🔬 AI Developed a New Approach to Treating COVID
Researchers from Stanford and Chan Zuckerberg Biohub have created a virtual laboratory where AI scientists tackle real medical challenges. In just a few days, the agents designed new nanobody variants (tiny, more efficient antibody fragments) against COVID-19.
👨🔬 How Does This Work?
A human scientist gives a task to the chief AI researcher, who then selects which experts are required to complete it. The SARS-CoV-2 project featured agents with expertise in immunology, computational biology, and machine learning, as well as an AI critic who provided constructive feedback.
The AI leader coordinates the bots' activities and organizes team meetings, which last minutes instead of hours.
"By the time I've had my morning coffee, they've already had hundreds of research discussions," says James Zou, associate professor of biomedical data science, who led a study.

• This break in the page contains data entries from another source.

(** With two units of fuel per code unit the parser never starves. *)
Lemma parse_never_starves (fuel : nat) :
  (forall s, (2 * length s + 1 <= fuel)%nat ->
             finished (parse_value fuel s) = true)
  /\ (forall acc s, (2 * length s + 2 <= fuel)%nat ->
                    finished (parse_elements fuel acc s) = true)
  /\ (forall acc s, (2 * length s + 2 <= fuel)%nat ->
                    finished (parse_members fuel acc s) = true).
Proof.
  induction fuel as [|fuel (IHv & IHe & IHm)].
  { repeat split; intros; lia. }
  destruct (parse_shrinks fuel) as (Sv & _ & _).
  repeat split.
  - intros s Hf. cbn [parse_value].
    destruct s as [|c s]; [reflexivity|]. simpl length in Hf.
    destruct (c =? chr "{").
    { pose proof (skip_ws_length s) as Hw.
      destruct (skip_ws s) as [|c' r'] eqn:E; [reflexivity|].
      destruct (c' =? chr "}"); [reflexivity|].
      apply IHm. simpl in *; lia. }
    destruct (c =? chr "[").
    { pose proof (skip_ws_length s) as Hw.
      destruct (skip_ws s) as [|c' r'] eqn:E; [reflexivity|].
      destruct (c' =? chr "]"); [reflexivity|].
      apply IHe. simpl in *; lia. }
    destruct (c =? DQUOTE).
    { destruct (parse_chars s) as [[str rest]|]; reflexivity. }
    destruct (startsWith (c :: s) (lit "true")); [reflexivity|].
    destruct (startsWith (c :: s) (lit "false")); [reflexivity|].
    destruct (startsWith (c :: s) (lit "null")); [reflexivity|].
    destruct (parse_number (c :: s)) as [[l rest]|]; reflexivity.
  - intros acc s Hf. cbn [parse_elements].
    pose proof (skip_ws_length s) as Hw.
    assert (Hv : finished (parse_value fuel (skip_ws s)) = true)
      by (apply IHv; lia).
    destruct (parse_value fuel (skip_ws s)) as [v' r'| |] eqn:E;
      [|reflexivity|discriminate].
    apply Sv in E. pose proof (skip_ws_length r') as Hw'.
    destruct (skip_ws r') as [|c r''] eqn:E'; [reflexivity|].
    destruct (c =? chr ","); [apply IHe; simpl in *; lia|].
    destruct (c =? chr "]"); reflexivity.
  - intros acc s Hf. cbn [parse_members].
    pose proof (skip_ws_length s) as Hw.
    destruct (skip_ws s) as [|q r0] eqn:E0; [reflexivity|].
    destruct (q =? DQUOTE); [|reflexivity].
    destruct (parse_chars r0) as [[k r1]|] eqn:E1; [|reflexivity].
    apply parse_chars_length in E1.
    pose proof (skip_ws_length r1) as Hw1.
    destruct (skip_ws r1) as [|c r2] eqn:E2; [reflexivity|].
    destruct (c =? chr ":"); [|reflexivity].
    pose proof (skip_ws_length r2) as Hw2.
    assert (Hv : finished (parse_value fuel (skip_ws r2)) = true)
      by (apply IHv; simpl in *; lia).
    destruct (parse_value fuel (skip_ws r2)) as [v' r3| |] eqn:E3;
      [|reflexivity|discriminate].
    apply Sv in E3. pose proof (skip_ws_length r3) as Hw3.
    destruct (skip_ws r3) as [|c' r4] eqn:E4; [reflexivity|].
    destruct (c' =? chr ","); [apply IHm; simpl in *; lia|].
    destruct (c' =? chr "}"); reflexivity.
Qed.

(** A parse that finished gives the same result with more fuel. *)
Lemma parse_fuel_stable (fuel : nat) :
  (forall s, finished (parse_value fuel s) = true ->
             parse_value (S fuel) s = parse_value fuel s)
  /\ (forall acc s, finished (parse_elements fuel acc s) = true ->
                    parse_elements (S fuel) acc s = parse_elements fuel acc s)
  /\ (forall acc s, finished (parse_members fuel acc s) = true ->
                    parse_members (S fuel) acc s = parse_members fuel acc s).
Proof.
  induction fuel as [|fuel (IHv & IHe & IHm)].
  { repeat split; intros; discriminate. }
  repeat split.
  - intros s Hf.
    cbn [parse_value] in Hf. cbn [parse_value].
    destruct s as [|c s]; [reflexivity|].
    destruct (c =? chr "{").
    { destruct (skip_ws s) as [|c' r'] eqn:E; [reflexivity|].
      destruct (c' =? chr "}"); [reflexivity|]. apply IHm; exact Hf. }
    destruct (c =? chr "[").
    { destruct (skip_ws s) as [|c' r'] eqn:E; [reflexivity|].
      destruct (c' =? chr "]"); [reflexivity|]. apply IHe; exact Hf. }
    reflexivity.
  - intros acc s Hf.
    cbn [parse_elements] in Hf. cbn [parse_elements].
    destruct (parse_value fuel (skip_ws s)) as [v' r'| |] eqn:E.
    + rewrite IHv by (rewrite E; reflexivity). rewrite E.
      destruct (skip_ws r') as [|c r'']; [reflexivity|].
      destruct (c =? chr ","); [apply IHe; exact Hf | reflexivity].
    + rewrite IHv by (rewrite E; reflexivity). rewrite E. reflexivity.
    + discriminate.
  - intros acc s Hf.
    cbn [parse_members] in Hf. cbn [parse_members].
    destruct (skip_ws s) as [|q r0]; [reflexivity|].
    destruct (q =? DQUOTE); [|reflexivity].
    destruct (parse_chars r0) as [[k r1]|]; [|reflexivity].
    destruct (skip_ws r1) as [|c r2]; [reflexivity|].
    destruct (c =? chr ":"); [|reflexivity].
    destruct (parse_value fuel (skip_ws r2)) as [v' r3| |] eqn:E.
    + rewrite IHv by (rewrite E; reflexivity). rewrite E.
      destruct (skip_ws r3) as [|c' r4]; [reflexivity|].
      destruct (c' =? chr ","); [apply IHm; exact Hf | reflexivity].
    + rewrite IHv by (rewrite E; reflexivity). rewrite E. reflexivity.
    + discriminate.
Qed.

Lemma parse_value_more_fuel (fuel k : nat) (s : jsstring) :
  finished (parse_value fuel s) = true ->
  parse_value (fuel + k) s = parse_value fuel s.
Proof.
  intros Hf. induction k as [|k IH].
  - rewrite Nat.add_0_r. reflexivity.
  - rewrite Nat.add_succ_r.
    destruct (parse_fuel_stable (fuel + k)) as (Hv & _ & _).
    rewrite Hv; [exact IH | rewrite IH; exact Hf].
Qed.

(** The fuel [JSON.parse] runs with is enough for every text: the parse
    finishes, and more fuel changes nothing. *)
Theorem parse_value_fuel_enough (text : jsstring) (k : nat) :
  finished (parse_value (parse_fuel text) (skip_ws text)) = true
  /\ parse_value (parse_fuel text + k) (skip_ws text)
     = parse_value (parse_fuel text) (skip_ws text).
Proof.
  assert (Hf : finished (parse_value (parse_fuel text) (skip_ws text)) = true).
  { destruct (parse_never_starves (parse_fuel text)) as (Hv & _ & _).
    apply Hv. pose proof (skip_ws_length text). unfold parse_fuel. lia. }
  split; [exact Hf | apply parse_value_more_fuel; exact Hf].
Qed.

(* ================================================================== *)
(** ** The requester, case by case *)

Section RequesterFacts.

Variable numberToString : jsstring -> jsstring.
Variable syntaxErrorMessage : jsstring -> jsstring.

Local Abbreviation gen := (generateVeoPrompt numberToString syntaxErrorMessage).
Local Abbreviation handle := (handleGenerate numberToString syntaxErrorMessage).
Local Abbreviation stringify := (JSON_stringify numberToString).

Ltac run :=
  cbv beta iota zeta delta
    [bind emit try_catch call_generateContent call_JSON_parse ret throw
     console_error fst snd app].

Lemma second_guard (i : VeoPromptInput) :
  negb (hasValidAction (actions i))
  && negb (hasValidDialogue (timedDialogues i))
  && negb (isSome (image i))
  = negb (inputAccepted i).
Proof.
  unfold inputAccepted.
  destruct (hasValidAction _), (hasValidDialogue _), (isSome _); reflexivity.
Qed.

Lemma delimiter_check (text : jsstring) :
  negb (startsWith text (lit "{")) && negb (startsWith text (lit "["))
  = negb (looksLikeJSON text).
Proof.
  unfold looksLikeJSON.
  destruct (startsWith text (lit "{")), (startsWith text (lit "["));
    reflexivity.
Qed.

Lemma gen_key_missing (w : World) (i : VeoPromptInput) :
  key_missing w = true -> gen w i = ([], Throw (ErrorObject MSG_API_KEY)).
Proof. intros H. unfold generateVeoPrompt. rewrite H. reflexivity. Qed.

Lemma gen_input_refused (w : World) (i : VeoPromptInput) :
  key_missing w = false -> inputAccepted i = false ->
  gen w i = ([], Throw (ErrorObject MSG_INPUT)).
Proof.
  intros Hk Hi. unfold generateVeoPrompt.
  rewrite Hk, second_guard, Hi. reflexivity.
Qed.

The AI agents code independently, use complex tools such as AlphaFold and Rosetta, and document the results. Humans wrote barely over 1% of the project report's 122,000 words.
🤩 Will AI Help Treat COVID?
In the end, the AI scientist team created 92 nanobody variations, two of which successfully bound to novel SARS-CoV-2 variants in laboratory tests.
The nanobodies bind specifically to the target virus's spike protein and can recognize the original Wuhan strain. Scientists hope that these AI breakthroughs will lay the groundwork for a universal COVID treatment.